_INSTRUCTIONS FOR THE TASK_
Among the entries below, how many lines include "Hrun"? Give the number alone.

Stored items
-- Opening Marker --

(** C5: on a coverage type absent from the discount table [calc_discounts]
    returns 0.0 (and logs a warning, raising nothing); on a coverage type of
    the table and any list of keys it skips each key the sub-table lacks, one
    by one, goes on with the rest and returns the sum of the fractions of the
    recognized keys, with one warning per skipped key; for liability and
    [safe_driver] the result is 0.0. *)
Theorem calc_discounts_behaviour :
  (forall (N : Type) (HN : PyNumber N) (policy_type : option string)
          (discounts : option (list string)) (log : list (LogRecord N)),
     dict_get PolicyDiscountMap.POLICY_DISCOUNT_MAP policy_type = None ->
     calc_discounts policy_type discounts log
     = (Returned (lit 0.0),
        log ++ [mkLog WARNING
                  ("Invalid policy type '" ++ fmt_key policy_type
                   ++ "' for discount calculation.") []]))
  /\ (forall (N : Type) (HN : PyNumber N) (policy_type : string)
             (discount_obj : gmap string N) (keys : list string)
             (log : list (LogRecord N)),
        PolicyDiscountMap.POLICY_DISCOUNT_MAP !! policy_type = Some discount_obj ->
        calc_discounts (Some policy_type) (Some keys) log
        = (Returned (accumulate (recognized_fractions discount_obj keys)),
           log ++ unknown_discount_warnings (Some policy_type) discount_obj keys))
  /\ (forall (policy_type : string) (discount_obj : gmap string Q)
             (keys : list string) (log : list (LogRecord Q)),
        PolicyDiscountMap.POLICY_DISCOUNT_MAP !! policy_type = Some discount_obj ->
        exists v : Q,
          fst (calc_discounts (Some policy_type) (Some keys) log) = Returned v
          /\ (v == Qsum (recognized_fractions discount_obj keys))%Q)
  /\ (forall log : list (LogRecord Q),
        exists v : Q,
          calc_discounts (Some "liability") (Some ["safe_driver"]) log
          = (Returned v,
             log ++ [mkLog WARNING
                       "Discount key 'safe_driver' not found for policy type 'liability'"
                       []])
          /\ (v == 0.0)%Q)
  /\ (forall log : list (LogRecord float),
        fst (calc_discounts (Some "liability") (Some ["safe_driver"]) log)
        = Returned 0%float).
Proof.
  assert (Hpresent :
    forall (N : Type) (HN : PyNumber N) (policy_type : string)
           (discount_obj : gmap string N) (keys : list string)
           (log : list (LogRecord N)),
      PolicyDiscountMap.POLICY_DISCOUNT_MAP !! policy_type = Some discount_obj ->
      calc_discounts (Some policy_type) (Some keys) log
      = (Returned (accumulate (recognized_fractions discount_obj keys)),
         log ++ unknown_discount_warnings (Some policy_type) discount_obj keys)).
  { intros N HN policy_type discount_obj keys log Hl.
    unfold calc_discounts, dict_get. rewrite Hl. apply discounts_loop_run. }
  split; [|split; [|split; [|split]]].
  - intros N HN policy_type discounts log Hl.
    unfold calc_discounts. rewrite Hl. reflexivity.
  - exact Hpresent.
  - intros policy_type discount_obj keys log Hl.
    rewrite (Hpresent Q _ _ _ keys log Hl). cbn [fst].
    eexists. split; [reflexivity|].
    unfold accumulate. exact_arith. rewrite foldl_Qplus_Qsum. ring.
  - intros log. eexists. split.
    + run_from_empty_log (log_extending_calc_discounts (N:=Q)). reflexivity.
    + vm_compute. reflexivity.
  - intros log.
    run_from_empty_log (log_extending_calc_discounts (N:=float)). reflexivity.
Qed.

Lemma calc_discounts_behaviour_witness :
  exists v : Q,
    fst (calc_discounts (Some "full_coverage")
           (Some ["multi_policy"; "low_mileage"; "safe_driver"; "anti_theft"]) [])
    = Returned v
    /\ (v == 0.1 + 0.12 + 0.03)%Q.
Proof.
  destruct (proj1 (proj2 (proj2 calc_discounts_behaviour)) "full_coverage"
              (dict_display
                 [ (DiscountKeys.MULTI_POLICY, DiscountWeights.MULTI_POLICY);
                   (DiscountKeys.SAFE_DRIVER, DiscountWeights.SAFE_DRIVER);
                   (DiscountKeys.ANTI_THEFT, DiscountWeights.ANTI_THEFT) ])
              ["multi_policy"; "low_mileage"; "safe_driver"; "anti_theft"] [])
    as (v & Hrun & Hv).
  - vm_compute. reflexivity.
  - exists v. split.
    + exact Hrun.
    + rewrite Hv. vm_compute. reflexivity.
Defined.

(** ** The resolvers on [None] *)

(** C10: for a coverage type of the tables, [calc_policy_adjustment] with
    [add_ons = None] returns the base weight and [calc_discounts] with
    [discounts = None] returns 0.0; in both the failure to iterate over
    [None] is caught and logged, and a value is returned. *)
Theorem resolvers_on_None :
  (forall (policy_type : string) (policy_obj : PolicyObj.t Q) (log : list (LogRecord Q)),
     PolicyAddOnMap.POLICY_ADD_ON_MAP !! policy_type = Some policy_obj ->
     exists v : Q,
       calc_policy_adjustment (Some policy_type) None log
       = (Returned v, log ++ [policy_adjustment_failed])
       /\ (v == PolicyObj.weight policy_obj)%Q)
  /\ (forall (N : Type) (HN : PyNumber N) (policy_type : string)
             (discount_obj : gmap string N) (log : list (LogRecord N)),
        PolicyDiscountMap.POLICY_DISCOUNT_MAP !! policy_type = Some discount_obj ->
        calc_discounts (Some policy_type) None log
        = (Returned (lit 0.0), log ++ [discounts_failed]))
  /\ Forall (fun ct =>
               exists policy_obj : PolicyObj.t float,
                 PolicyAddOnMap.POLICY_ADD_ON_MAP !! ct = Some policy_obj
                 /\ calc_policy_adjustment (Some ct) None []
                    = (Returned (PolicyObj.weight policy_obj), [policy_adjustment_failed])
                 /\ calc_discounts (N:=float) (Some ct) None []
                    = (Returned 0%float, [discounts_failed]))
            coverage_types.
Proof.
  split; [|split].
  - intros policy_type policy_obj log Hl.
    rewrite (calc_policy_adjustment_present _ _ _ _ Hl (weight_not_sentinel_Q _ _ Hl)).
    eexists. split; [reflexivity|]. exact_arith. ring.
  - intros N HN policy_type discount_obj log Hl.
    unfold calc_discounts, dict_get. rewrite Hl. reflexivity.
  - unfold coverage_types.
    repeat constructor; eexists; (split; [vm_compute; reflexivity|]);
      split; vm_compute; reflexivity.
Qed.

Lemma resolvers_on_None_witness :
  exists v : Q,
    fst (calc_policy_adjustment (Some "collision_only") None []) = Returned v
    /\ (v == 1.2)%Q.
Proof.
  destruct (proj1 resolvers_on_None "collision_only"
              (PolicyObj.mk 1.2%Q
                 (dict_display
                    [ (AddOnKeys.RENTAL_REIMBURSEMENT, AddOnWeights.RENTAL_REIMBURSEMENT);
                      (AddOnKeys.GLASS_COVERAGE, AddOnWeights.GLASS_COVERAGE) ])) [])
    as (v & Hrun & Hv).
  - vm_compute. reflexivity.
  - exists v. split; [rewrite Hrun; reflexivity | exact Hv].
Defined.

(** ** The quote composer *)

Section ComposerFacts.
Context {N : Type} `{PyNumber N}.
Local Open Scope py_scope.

-- Closing Marker --

_THE ANSWER_
4